There’s a reason I avoid news of all flavors. The WTF-per-minute count gets too high for the tattered remnants of my sanity. I deal with enough WTF from work: I don’t need more in my life (for those who are wondering – the true measure of software quality is the number of WTFs per minute, as shown here).
Part of what I’m doing at work involves testing a new user interface for a partner. Said interface was delivered with the claim that it was almost ready to be taken live and could we evaluate it to see if any of our customers would prefer it over the old interface. Let’s just say that the idea this thing was nearly ready was a major WTF in itself, and it took a remarkably short amount of testing on our part before the partner was suddenly claiming we were effectively beta testing. Honestly, the backpedaling was enough to raise its own dust cloud.
I am somewhat relieved that the software my employer produces is at least better thought through than that. We try to use icons that are more or less meaningful (and let’s face it, some concepts aren’t that easy to get across in an icon) and to have appropriate labels as well. We also don’t even pretend to be mobile-friendly because anyone who’s insane enough to enter payroll on a mobile deserves what they suffer.

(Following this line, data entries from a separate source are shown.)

(** * codefolder2pdf: the size-constrained partitioning engine

    A shallow embedding of the two partitioning algorithms of the
    repository and of the code around them that decides how many
    artifacts a job yields and how they are named:

    - [code_collector.py]: the greedy packers [_split_category_files]
      and [_generate_split_pdfs], the per-category driver
      [_generate_split_pdfs_with_categories], the dispatch in
      [generate_pdf] and the budget parsing of [upload_async]; the
      directory walk [collect_code_files]; the progress and download
      side of the web application ([add_progress_update],
      [save_logs_to_file], [progress_stream], [download_file]), the
      delivery decision of [process_project_async_worker] and the
      directory scan of [scan_zip];
    - [pdf_splitter.py]: the page-range refiner [split_pdf] and the
      command-line entry [main].

    Conventions of the model.
    - A Python [str] is a [string]; one character stands for one code
      point, so [String.length] is Python's [len].
    - Python integers are [Z] (estimates) or [nat] (counters, page
      indices); Python floats that hold budgets and megabyte sizes are
      rationals [Q].  Every finite float is a rational, and the only
      float operations the code performs on them are multiplication and
      division by 2^20 and comparisons against integers, which are
      exact on rationals.
    - The file system, the renderer and the PDF reader are collaborators
      outside the repository and enter as parameters: [open_read] reads
      a source file, [paragraph] tells whether [Paragraph] accepts a
      text as markup, [doc_build] whether [doc.build] returns for a
      part, [os_rename] whether [os.rename] returns, and [file_bytes]
      is the byte size of a written page range.  A call that raises
      where no handler catches it gives the outcome [Raised].
    - [pack_bins], with [category_bins] and [flat_bins], is the packing
      loop on the runs in which every heading is built;
      [_split_category_files] and [_generate_split_pdfs] are the
      functions with their handlers, for any behaviour of the
      collaborators.
    - [generate_split_documents] is modelled for the dictionary of
      categories that [collect_code_files] returns.
    - [while] loops take a fuel argument and return [None] when it runs
      out; the theorems show how much fuel always suffices.
    - A directory is a [Tree]: the file names [os.walk] lists for it and
      its subdirectories by name.  The module-level state of the web
      application (log history, progress queue, download registry, task
      id) is a record passed explicitly; the clock and the outcome of
      writing a file are arguments. *)

From Stdlib Require Import List ZArith QArith Bool Arith Lia.
From Stdlib Require Import Strings.String Strings.Ascii Numbers.DecimalString.
From Stdlib Require Import Sorting.Sorted Sorting.Permutation.
Import ListNotations.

Payroll is not simple. Especially not when the rules you’ve got to comply with to handle payroll are the kind of horrifying convoluted mess that gives anyone a headache (doubt me? If you’re in the US, take the time to actually read the instructions on your W-2 or 1099 when you get them. And remember that these are the simple forms).
And yes, governments of all stripes generate WTFs at a rate that could power a small city.

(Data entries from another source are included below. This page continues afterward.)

(** * esy-install: lockfile store, opam constraint resolver and opam fetcher

    A shallow embedding of

    - the lockfile module ([implodeEntry], [explodeEntry], [getLocked],
      [removePattern], [getLockfile]),
    - [src/resolvers/exotics/opam-resolver/index.js]
      ([solveVersionConstraint], [isLockfileEntryOutdated],
      [parseReference], [parseFragment], [isVersion], [resolveManifest]),
    - [src/fetchers/opam-fetcher.js] ([_fetch], [_fetchTarball],
      [writeValidatedStream], [getTarballFormatFromFilename],
      [unpackTarball], [writeFiles], [applyPatches]),

    followed by the properties of these functions.

    JavaScript strings are modelled by [string] (one [ascii] per code
    unit), objects used as dictionaries whose enumeration order is
    irrelevant by [gmap], objects whose key order matters by association
    lists, and a thrown exception by the left injection of a sum. *)

From Stdlib Require Import ZArith Ascii String List.
From stdpp Require Import base option gmap strings list sorting pretty.

Local Open Scope string_scope.
Local Open Scope list_scope.
Local Open Scope Z_scope.

(** ** JavaScript primitives used by the sources *)

Module JS.

(** Exceptions raised by the modelled code. *)
Inductive exn :=
| InvariantViolation (msg : string)
| TypeError (msg : string)
| MessageError (msg : string)
| SecurityError (msg : string)
| Error (msg : string).

Definition result (A : Type) : Type := exn + A.

Definition ret {A} (a : A) : result A := inr a.
Definition throw {A} (e : exn) : result A := inl e.
Definition bind {A B} (m : result A) (k : A -> result B) : result B :=
  match m with
  | inl e => inl e
  | inr a => k a
  end.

It irritates me, because who the hell would accept any of this in fiction? Hell, there are things I’ve seen in code that I could never include in fiction. Nobody would believe finding a custom function to calculate standard deviation that was actually a random number generator. (That was an interesting WTF… Especially since it was in software that was supposed to be used for standardized tests). And that’s before you consider the things that can be found in comments (I’ll admit to not having located the exact line of code that summons the Great Old Ones, but I know it’s there. I think it inserts itself once the code gets complicated enough. Possibly the compiler inserts it).

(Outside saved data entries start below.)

Lemma sumZ_insert_new f m k r : m !! k = None → sumZ f (<[k:=r]> m) = f r + sumZ f m.
Proof.
intros Hk. unfold sumZ. rewrite map_fold_insert_L; [done| |done]. intros; lia.
Qed.

Lemma sumZ_delete f m k r : m !! k = Some r → sumZ f m = f r + sumZ f (delete k m).
Proof.
intros Hk. rewrite <- (insert_delete_id m k r) at 1 by done.
apply sumZ_insert_new, lookup_delete_eq.
Qed.

Lemma sumZ_update f m k r r' :
m !! k = Some r → sumZ f (<[k:=r']> m) = sumZ f m - f r + f r'.
Proof.
intros Hk. rewrite (sumZ_delete f m k r) by done.
rewrite <- insert_delete_eq, sumZ_insert_new by apply lookup_delete_eq. lia.
Qed.

Lemma sumZ_nonneg f m : (∀ k r, m !! k = Some r → 0 ≤ f r) → 0 ≤ sumZ f m.
Proof.
induction m as [|k r m Hk IH] using map_ind; intros Hf.
- by rewrite sumZ_empty.
- rewrite sumZ_insert_new by done.
  assert (0 ≤ f r) by (eapply Hf, lookup_insert_eq).
  assert (0 ≤ sumZ f m); [|lia]. apply IH. intros j r' Hj.
  apply (Hf j). rewrite lookup_insert_ne; [done|congruence].
Qed.

(** A row that satisfies the predicate makes the count positive. *)
Lemma sumZ_ge f m k r :
(∀ k r, m !! k = Some r → 0 ≤ f r) → m !! k = Some r → f r ≤ sumZ f m.
Proof.
intros Hf Hk. rewrite (sumZ_delete f m k r) by done.
assert (0 ≤ sumZ f (delete k m)); [|lia]. apply sumZ_nonneg.
intros j r' [_ Hj]%lookup_delete_Some. by eapply Hf.
Qed.

Lemma sumZ_ext f g m :
(∀ k r, m !! k = Some r → f r = g r) → sumZ f m = sumZ g m.
Proof.
induction m as [|k r m Hk IH] using map_ind; intros Hf.
- by rewrite !sumZ_empty.
- rewrite !sumZ_insert_new by done. f_equal.
  + eapply Hf, lookup_insert_eq.
  + apply IH. intros j r' Hj. apply (Hf j). rewrite lookup_insert_ne; [done|congruence].
Qed.

Lemma sumZ_add f g m : sumZ (λ r, f r + g r) m = sumZ f m + sumZ g m.
Proof.
induction m as [|k r m Hk IH] using map_ind; [by rewrite !sumZ_empty|].
rewrite !sumZ_insert_new, IH by done. lia.
Qed.

Lemma sumZ_const0 m : sumZ (λ _, 0) m = 0.
Proof.
induction m as [|k r m Hk IH] using map_ind; [apply sumZ_empty|]. by rewrite sumZ_insert_new, IH.
Qed.

Definition ind (b : bool) : Z := if b then 1 else 0.
Definition countZ (p : R → bool) m : Z := sumZ (λ r, ind (p r)) m.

Hell, 2020 wouldn’t pass muster in fiction – at least if we hadn’t lived it. I’m quite certain that in a few hundred years time, most of this year is going to be dismissed as the work of conspiracy theorists or insanity or something because “millions of people couldn’t possibly be that stupid”.
Yeah, right. In my experience, there is no lower limit to stupidity. Every time I start to think that one might have been located, someone goes and blows right through it. Usually someone who is otherwise intelligent, too – because the stupidity an intelligent person can produce is far, far more… interesting than the stupidity that comes from a stupid person. Confirmation blindness and hubris thy downfall shall bring.
On that happy note, have a picture of Midnight and Westley. I’d offer a new photo, but both boys are too busy chasing empty loo rolls around the house. Cheapest cat toy ever.